Directions for this task: Below are entries; print them exactly from the first line through the one containing "let B := without removed P in".
Top of Records provided
Lemma dispatch_loop (behaviour : Callback -> list Action) (P : list (Callback * N)) :
  forall (removed : list N) (A C : list (Callback * N)) (T T0 : N) (calls : list Callback)
         (fuel : nat),
    let B := without removed P in
    let acts := script behaviour (served behaviour removed P) in
    NoDup (A ++ P).*2 ->
    (forall c, c ∈ C -> (T0 <= c.2)%N) ->
    (T0 <= T)%N ->
    (forall t, t ∈ removes acts -> (t < T0)%N) ->
    (T + N.of_nat (length (adds acts)) < 2 ^ 64)%N ->
    (N.of_nat (length (A ++ P)) < 2 ^ 64 - 1)%N ->
    (length P < fuel)%nat ->
    dispatch fuel behaviour
             (mkNotifier (A ++ B ++ C) T (decr64 (N.of_nat (length A)))
                         (N.of_nat (length (A ++ B))))
             calls
    = Done (mkNotifier (without (removes acts) (A ++ B) ++ C ++ tokens_from T (adds acts))
                       (T + N.of_nat (length (adds acts))) npos
                       (N.of_nat (length (without (removes acts) (A ++ B)))))
           (calls ++ (served behaviour removed P).*1).
Proof.
  induction P as [|c P IH]; intros removed A C T T0 calls fuel B acts
    Hnd HC HT Hrem Hadd Hlen Hfuel.
  - subst B acts. simpl in *. rewrite !app_nil_r in *.
    destruct fuel as [|fuel]; [lia|]. simpl.
    rewrite incr64_decr64 by lia. rewrite N.ltb_irrefl.
    rewrite !without_nil. simpl. by rewrite N.add_0_r.
  - destruct (decide (c.2 ∈ removed)) as [Hin|Hout].
    + assert (B = without removed P) as HB.
      { subst B. unfold without. rewrite filter_cons_False; [done|].
        intros Hx. by apply Hx. }
      assert (acts = script behaviour (served behaviour removed P)) as Hacts.
      { subst acts. simpl. by rewrite decide_True. }
      rewrite HB, Hacts. simpl. rewrite decide_True by done.
      apply (IH removed A C T T0); try done.
      * rewrite fmap_app, fmap_cons in Hnd. rewrite fmap_app.
        apply NoDup_app in Hnd as (H1 & H2 & H3). apply NoDup_cons in H3 as [H3 H4].
        apply NoDup_app. split; [done|]. split; [|done].
        intros x Hx Hx'. apply (H2 x Hx). by right.
      * by rewrite <- Hacts.
      * by rewrite <- Hacts.
      * rewrite length_app in *. simpl in Hlen. lia.
      * simpl in Hfuel. lia.
    + assert (B = c :: without removed P) as HB.
      { subst B. unfold without. by rewrite filter_cons_True. }
      assert (acts = behaviour c.1
                ++ script behaviour
                     (served behaviour (removed ++ removes (behaviour c.1)) P)) as Hacts.
      { subst acts. by apply served_app_script. }
      set (B' := without removed P) in *.
      set (acts' := script behaviour
                      (served behaviour (removed ++ removes (behaviour c.1)) P)) in *.
      clearbody B acts. subst B acts.
      rewrite removes_app in Hrem. rewrite adds_app, length_app in Hadd.
      assert (Hlen' : (length (A ++ c :: B') <= length (A ++ c :: P))%nat).
      { rewrite !length_app. simpl. pose proof (length_without removed P).
        fold B' in H. lia. }
      assert (Hnd' : NoDup ((A ++ [c]) ++ B').*2).
      { rewrite <- app_assoc. simpl.
        apply (sublist_NoDup _ (A ++ c :: P).*2); [exact Hnd|].
        apply fmap_sublist. apply sublist_app; [done|]. apply sublist_skip.
        unfold B', without. apply sublist_filter. }
      destruct fuel as [|fuel]; [simpl in Hfuel; lia|]. simpl dispatch.
      rewrite incr64_decr64 by (rewrite length_app in Hlen; lia).
      replace (N.of_nat (length A) <? N.of_nat (length (A ++ c :: B')))%N with true
        by (symmetry; apply N.ltb_lt; rewrite length_app; simpl; lia).
      rewrite Nat2N.id.
      rewrite (lookup_app_r A) by lia. rewrite Nat.sub_diag. simpl.
      replace (A ++ c :: B' ++ C) with ((A ++ [c]) ++ B' ++ C)
        by (by rewrite <- app_assoc).
      replace (N.of_nat (length A)) with (decr64 (N.of_nat (length (A ++ [c])))) at 1.
      2: { rewrite length_app. simpl. rewrite decr64_pos; [lia|].
           rewrite length_app in Hlen. simpl in Hlen. lia. }
      replace (N.of_nat (length (A ++ c :: B')))
        with (N.of_nat (length ((A ++ [c]) ++ B')))
        by (by rewrite <- app_assoc).
      rewrite (actions_step _ _ _ _ _ T0); try done.
      2: { intros t Ht. apply Hrem. apply elem_of_app. by left. }
      2: { lia. }
      2: { rewrite <- app_assoc. simpl. lia. }
      unfold B'. rewrite !without_without.
      rewrite (IH (removed ++ removes (behaviour c.1))
                  (without (removes (behaviour c.1)) (A ++ [c]))
                  (C ++ tokens_from T (adds (behaviour c.1)))
                  (T + N.of_nat (length (adds (behaviour c.1))))%N T0).
      * fold acts'.
        assert (without (removes acts')
                  (without (removes (behaviour c.1)) (A ++ [c])
                     ++ without (removed ++ removes (behaviour c.1)) P)
                = without (removes (behaviour c.1 ++ acts')) (A ++ c :: without removed P))
          as ->.
        { rewrite removes_app. rewrite <- (without_without removed).
          rewrite <- without_app. rewrite without_without. by rewrite <- app_assoc. }
        rewrite adds_app, tokens_from_app, length_app.
        simpl served. rewrite decide_False by done. rewrite fmap_cons.
        f_equal; [f_equal|].
        -- by rewrite <- !app_assoc.
        -- lia.
        -- by rewrite <- app_assoc.
      * fold acts'.
        apply (sublist_NoDup _ (A ++ c :: P).*2); [exact Hnd|].
        apply fmap_sublist.
        replace (A ++ c :: P) with ((A ++ [c]) ++ P) by (by rewrite <- app_assoc).
        apply sublist_app; [|done]. unfold without. apply sublist_filter.
      * intros c' Hc'. apply elem_of_app in Hc' as [Hc'|Hc']; [by apply HC|].
        clear -Hc' HT. revert T HT Hc'.
        induction (adds (behaviour c.1)) as [|f fs IHf]; intros T HT Hc'; simpl in Hc'.
        -- by apply elem_of_nil in Hc'.
        -- apply elem_of_cons in Hc' as [->|Hc']; [done|].
           apply (IHf (T + 1)%N); [lia|done].
      * lia.
      * fold acts'. intros t Ht. apply Hrem. apply elem_of_app. by right.
      * fold acts'. lia.
      * pose proof (length_without (removes (behaviour c.1)) (A ++ [c])).
        rewrite !length_app in *. simpl in *. lia.
      * simpl in Hfuel. lia.
Qed.

Lemma served_sublist behaviour removed (pending : list (Callback * N)) :
  served behaviour removed pending `sublist_of` pending.
Proof.
  revert removed. induction pending as [|c pending IH]; intros removed; simpl; [done|].
  destruct (decide (c.2 ∈ removed)).
  - apply sublist_cons. apply IH.
  - apply sublist_skip. apply IH.
Qed.

Lemma served_inert behaviour (pending : list (Callback * N)) :
  (forall c, c ∈ pending -> behaviour c.1 = []) ->
  served behaviour [] pending = pending.
Proof.
  induction pending as [|c pending IH]; intros Hin; [done|]. cbn [served].
  destruct (decide (c.2 ∈ [])) as [Hx|_]; [by apply elem_of_nil in Hx|].
  rewrite Hin by (by left). simpl. rewrite IH; [done|].
  intros c' Hc'. apply Hin. by right.
Qed.
Lemma update_fields_amounts db instance vd :
  amounts_ok db -> In instance (cart db) ->
  (forall m, v_menuitem vd = Some m -> In m (menu db)) ->
  (forall q, v_quantity vd = Some q -> 1 <= q) ->
  let c := CartSerializer_update_fields instance vd in
  line_amounts_ok (Cart.quantity c) (Cart.unit_price c) (Cart.price c).
Proof.
  intros (Hm & Hc & _) Hin Hvm Hvq. cbv zeta.
  destruct (Hc instance Hin) as (Hq & Hu & Hp).
  unfold CartSerializer_update_fields, line_amounts_ok.
  destruct (v_quantity vd) as [q|] eqn:Eq;
    destruct (v_menuitem vd) as [m|] eqn:Em; simpl;
    try (pose proof (Hvq q eq_refl));
    try (pose proof (Hm m (Hvm m eq_refl))); auto.
Qed.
Bottom of Records provided
Expected answer:
Lemma dispatch_loop (behaviour : Callback -> list Action) (P : list (Callback * N)) :
  forall (removed : list N) (A C : list (Callback * N)) (T T0 : N) (calls : list Callback)
         (fuel : nat),
    let B := without removed P in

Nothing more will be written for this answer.